Brief: Please return only the lines from the one holding "(** * Health" through the one holding "base_only) (msg : string)", exactly as they appear in the records below, both ends included.

(Saved data entries)
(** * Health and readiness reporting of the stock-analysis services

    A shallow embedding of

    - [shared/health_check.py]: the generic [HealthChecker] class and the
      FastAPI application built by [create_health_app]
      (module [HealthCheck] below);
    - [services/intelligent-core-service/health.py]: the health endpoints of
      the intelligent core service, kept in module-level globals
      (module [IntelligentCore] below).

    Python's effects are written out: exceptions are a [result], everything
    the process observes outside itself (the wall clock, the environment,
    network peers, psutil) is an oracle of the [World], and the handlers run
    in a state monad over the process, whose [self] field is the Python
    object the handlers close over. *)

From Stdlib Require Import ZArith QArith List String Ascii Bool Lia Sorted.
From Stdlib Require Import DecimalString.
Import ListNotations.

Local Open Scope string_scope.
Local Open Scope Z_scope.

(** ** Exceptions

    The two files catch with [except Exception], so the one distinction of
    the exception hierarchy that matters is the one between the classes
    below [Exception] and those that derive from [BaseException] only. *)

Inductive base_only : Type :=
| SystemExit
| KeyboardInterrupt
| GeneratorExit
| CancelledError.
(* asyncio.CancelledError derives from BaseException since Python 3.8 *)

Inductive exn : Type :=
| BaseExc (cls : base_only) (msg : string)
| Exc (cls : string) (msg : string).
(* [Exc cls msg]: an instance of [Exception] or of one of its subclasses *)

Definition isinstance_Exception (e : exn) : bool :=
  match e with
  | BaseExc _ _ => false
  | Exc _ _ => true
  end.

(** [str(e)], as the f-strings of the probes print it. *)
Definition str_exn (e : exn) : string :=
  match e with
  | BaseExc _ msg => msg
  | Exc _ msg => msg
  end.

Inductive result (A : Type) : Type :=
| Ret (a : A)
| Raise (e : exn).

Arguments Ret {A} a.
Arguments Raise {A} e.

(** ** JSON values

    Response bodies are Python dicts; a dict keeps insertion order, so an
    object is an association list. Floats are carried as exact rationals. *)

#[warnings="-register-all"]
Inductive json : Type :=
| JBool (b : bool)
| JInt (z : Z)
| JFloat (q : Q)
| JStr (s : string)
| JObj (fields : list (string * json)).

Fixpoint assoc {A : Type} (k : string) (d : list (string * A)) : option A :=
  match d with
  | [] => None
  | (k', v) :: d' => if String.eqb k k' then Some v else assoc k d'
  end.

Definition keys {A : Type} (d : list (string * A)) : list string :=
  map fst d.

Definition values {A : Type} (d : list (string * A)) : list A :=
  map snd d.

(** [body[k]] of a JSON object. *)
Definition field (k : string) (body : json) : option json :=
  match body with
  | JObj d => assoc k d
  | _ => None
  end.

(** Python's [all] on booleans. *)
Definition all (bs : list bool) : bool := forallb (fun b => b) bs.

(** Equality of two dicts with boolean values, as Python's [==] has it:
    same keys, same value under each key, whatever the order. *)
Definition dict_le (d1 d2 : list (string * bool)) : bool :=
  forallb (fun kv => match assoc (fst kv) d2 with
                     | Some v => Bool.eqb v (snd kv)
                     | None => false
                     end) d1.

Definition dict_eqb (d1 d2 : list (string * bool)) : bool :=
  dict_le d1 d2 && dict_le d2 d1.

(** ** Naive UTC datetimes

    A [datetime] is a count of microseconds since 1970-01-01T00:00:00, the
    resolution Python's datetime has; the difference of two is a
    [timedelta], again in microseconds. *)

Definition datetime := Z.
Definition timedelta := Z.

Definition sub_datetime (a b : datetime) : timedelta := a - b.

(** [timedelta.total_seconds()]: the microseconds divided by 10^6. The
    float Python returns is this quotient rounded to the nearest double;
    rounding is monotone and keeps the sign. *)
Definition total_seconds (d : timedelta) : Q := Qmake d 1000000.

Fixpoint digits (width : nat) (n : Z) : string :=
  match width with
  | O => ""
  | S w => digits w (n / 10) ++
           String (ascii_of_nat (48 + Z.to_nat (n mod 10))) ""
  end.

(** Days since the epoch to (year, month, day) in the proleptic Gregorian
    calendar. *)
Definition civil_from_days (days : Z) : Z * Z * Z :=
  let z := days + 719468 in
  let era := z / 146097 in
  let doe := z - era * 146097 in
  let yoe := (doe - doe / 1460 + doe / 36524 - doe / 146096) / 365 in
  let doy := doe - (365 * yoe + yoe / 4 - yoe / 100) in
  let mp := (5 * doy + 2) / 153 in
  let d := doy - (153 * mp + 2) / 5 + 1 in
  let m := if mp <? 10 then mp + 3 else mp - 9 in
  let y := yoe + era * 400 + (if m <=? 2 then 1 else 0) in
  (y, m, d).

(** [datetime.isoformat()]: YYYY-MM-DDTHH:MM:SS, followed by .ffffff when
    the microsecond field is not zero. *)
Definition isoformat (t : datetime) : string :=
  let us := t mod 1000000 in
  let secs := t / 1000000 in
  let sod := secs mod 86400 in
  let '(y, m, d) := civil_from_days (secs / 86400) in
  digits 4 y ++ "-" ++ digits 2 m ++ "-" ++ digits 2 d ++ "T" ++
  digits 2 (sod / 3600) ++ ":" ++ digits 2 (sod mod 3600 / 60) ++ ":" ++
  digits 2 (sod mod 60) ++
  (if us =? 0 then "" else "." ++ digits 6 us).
...
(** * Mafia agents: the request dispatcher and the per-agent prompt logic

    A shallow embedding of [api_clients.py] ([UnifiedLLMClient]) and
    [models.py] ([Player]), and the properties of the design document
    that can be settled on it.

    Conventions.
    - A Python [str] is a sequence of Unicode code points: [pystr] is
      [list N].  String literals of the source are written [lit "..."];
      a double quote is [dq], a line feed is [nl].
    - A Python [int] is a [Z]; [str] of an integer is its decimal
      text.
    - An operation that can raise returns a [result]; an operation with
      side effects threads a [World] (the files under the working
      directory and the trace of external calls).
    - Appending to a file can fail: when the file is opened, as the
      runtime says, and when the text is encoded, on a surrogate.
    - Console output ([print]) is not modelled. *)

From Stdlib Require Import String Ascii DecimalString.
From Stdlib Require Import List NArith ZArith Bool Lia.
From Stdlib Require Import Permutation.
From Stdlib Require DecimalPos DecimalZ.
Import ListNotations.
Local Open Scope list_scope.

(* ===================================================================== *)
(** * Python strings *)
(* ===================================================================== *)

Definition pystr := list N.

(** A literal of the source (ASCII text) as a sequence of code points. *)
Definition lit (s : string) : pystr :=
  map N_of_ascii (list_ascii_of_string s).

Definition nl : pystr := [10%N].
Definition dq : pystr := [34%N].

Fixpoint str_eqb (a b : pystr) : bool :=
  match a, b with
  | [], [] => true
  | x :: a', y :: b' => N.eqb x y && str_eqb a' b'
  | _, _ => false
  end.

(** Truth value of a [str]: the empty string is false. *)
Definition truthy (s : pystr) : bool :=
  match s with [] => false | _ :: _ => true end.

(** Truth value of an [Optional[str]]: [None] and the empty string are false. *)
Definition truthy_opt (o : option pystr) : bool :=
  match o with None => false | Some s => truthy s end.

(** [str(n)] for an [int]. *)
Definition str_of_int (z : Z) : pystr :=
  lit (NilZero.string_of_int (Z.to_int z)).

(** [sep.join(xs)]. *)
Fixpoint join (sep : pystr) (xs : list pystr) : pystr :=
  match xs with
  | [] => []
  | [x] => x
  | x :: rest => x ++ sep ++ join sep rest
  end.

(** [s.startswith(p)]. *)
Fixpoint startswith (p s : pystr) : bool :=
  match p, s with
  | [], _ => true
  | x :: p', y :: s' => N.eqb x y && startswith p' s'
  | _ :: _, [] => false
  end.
==
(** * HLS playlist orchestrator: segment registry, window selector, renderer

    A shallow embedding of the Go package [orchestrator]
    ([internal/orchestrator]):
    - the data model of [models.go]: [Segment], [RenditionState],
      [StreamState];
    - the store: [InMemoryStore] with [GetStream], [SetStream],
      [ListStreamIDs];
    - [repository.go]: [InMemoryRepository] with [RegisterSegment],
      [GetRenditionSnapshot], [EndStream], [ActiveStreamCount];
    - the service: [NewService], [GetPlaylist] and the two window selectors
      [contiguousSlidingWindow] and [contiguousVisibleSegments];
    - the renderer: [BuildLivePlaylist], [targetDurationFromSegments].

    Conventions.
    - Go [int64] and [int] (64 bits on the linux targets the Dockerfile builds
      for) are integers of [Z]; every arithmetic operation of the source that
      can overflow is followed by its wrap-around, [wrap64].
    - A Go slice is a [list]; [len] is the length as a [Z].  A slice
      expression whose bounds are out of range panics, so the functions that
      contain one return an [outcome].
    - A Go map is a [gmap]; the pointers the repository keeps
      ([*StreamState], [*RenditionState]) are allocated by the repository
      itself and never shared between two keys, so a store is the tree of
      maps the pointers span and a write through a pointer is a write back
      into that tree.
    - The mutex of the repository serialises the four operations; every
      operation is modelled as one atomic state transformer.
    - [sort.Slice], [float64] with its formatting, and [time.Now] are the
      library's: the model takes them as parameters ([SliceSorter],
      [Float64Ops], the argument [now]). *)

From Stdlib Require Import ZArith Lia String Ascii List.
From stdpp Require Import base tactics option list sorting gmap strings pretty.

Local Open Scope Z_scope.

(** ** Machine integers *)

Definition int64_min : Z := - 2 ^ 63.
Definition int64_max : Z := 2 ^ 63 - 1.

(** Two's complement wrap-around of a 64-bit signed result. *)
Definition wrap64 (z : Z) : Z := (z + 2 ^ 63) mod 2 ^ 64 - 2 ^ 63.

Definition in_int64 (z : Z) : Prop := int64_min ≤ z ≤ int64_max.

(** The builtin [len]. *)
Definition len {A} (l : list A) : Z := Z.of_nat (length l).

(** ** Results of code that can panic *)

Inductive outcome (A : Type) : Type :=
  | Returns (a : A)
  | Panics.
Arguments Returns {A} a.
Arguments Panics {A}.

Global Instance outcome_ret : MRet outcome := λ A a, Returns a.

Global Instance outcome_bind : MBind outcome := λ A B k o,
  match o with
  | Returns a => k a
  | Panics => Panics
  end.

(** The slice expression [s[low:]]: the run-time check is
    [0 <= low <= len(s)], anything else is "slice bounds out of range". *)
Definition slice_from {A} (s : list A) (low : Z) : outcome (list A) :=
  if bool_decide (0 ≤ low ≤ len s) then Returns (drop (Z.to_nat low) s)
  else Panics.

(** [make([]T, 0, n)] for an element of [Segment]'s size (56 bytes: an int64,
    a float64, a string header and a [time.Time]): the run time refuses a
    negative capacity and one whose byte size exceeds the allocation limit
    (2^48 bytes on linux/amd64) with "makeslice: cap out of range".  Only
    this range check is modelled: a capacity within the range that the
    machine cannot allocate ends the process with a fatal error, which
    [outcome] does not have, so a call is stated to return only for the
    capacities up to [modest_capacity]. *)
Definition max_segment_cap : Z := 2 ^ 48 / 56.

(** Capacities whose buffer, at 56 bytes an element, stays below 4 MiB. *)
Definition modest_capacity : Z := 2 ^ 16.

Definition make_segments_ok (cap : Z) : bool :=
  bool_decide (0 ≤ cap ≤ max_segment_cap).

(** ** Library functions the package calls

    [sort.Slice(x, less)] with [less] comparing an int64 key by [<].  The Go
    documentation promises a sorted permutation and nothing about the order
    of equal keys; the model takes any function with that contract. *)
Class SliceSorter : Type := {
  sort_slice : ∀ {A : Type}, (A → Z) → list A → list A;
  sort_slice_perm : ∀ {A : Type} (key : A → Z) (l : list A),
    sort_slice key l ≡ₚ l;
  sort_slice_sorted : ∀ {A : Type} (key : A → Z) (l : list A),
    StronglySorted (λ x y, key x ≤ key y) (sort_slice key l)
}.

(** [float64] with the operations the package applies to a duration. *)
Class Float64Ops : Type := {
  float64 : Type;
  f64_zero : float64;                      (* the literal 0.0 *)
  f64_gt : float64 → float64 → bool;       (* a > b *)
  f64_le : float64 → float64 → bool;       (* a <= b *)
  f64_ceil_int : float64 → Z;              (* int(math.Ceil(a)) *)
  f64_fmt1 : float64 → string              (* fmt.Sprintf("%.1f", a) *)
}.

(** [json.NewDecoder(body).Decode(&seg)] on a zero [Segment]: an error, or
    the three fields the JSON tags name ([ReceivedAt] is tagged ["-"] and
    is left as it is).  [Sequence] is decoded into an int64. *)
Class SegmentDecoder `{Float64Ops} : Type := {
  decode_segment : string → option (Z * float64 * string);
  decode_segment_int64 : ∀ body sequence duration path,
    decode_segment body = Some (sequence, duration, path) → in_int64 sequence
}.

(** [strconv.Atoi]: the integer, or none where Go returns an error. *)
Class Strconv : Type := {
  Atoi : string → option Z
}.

Output of the exercise:
(** * Health and readiness reporting of the stock-analysis services

    A shallow embedding of

    - [shared/health_check.py]: the generic [HealthChecker] class and the
      FastAPI application built by [create_health_app]
      (module [HealthCheck] below);
    - [services/intelligent-core-service/health.py]: the health endpoints of
      the intelligent core service, kept in module-level globals
      (module [IntelligentCore] below).

    Python's effects are written out: exceptions are a [result], everything
    the process observes outside itself (the wall clock, the environment,
    network peers, psutil) is an oracle of the [World], and the handlers run
    in a state monad over the process, whose [self] field is the Python
    object the handlers close over. *)

From Stdlib Require Import ZArith QArith List String Ascii Bool Lia Sorted.
From Stdlib Require Import DecimalString.
Import ListNotations.

Local Open Scope string_scope.
Local Open Scope Z_scope.

(** ** Exceptions

    The two files catch with [except Exception], so the one distinction of
    the exception hierarchy that matters is the one between the classes
    below [Exception] and those that derive from [BaseException] only. *)

Inductive base_only : Type :=
| SystemExit
| KeyboardInterrupt
| GeneratorExit
| CancelledError.
(* asyncio.CancelledError derives from BaseException since Python 3.8 *)

Inductive exn : Type :=
| BaseExc (cls : base_only) (msg : string)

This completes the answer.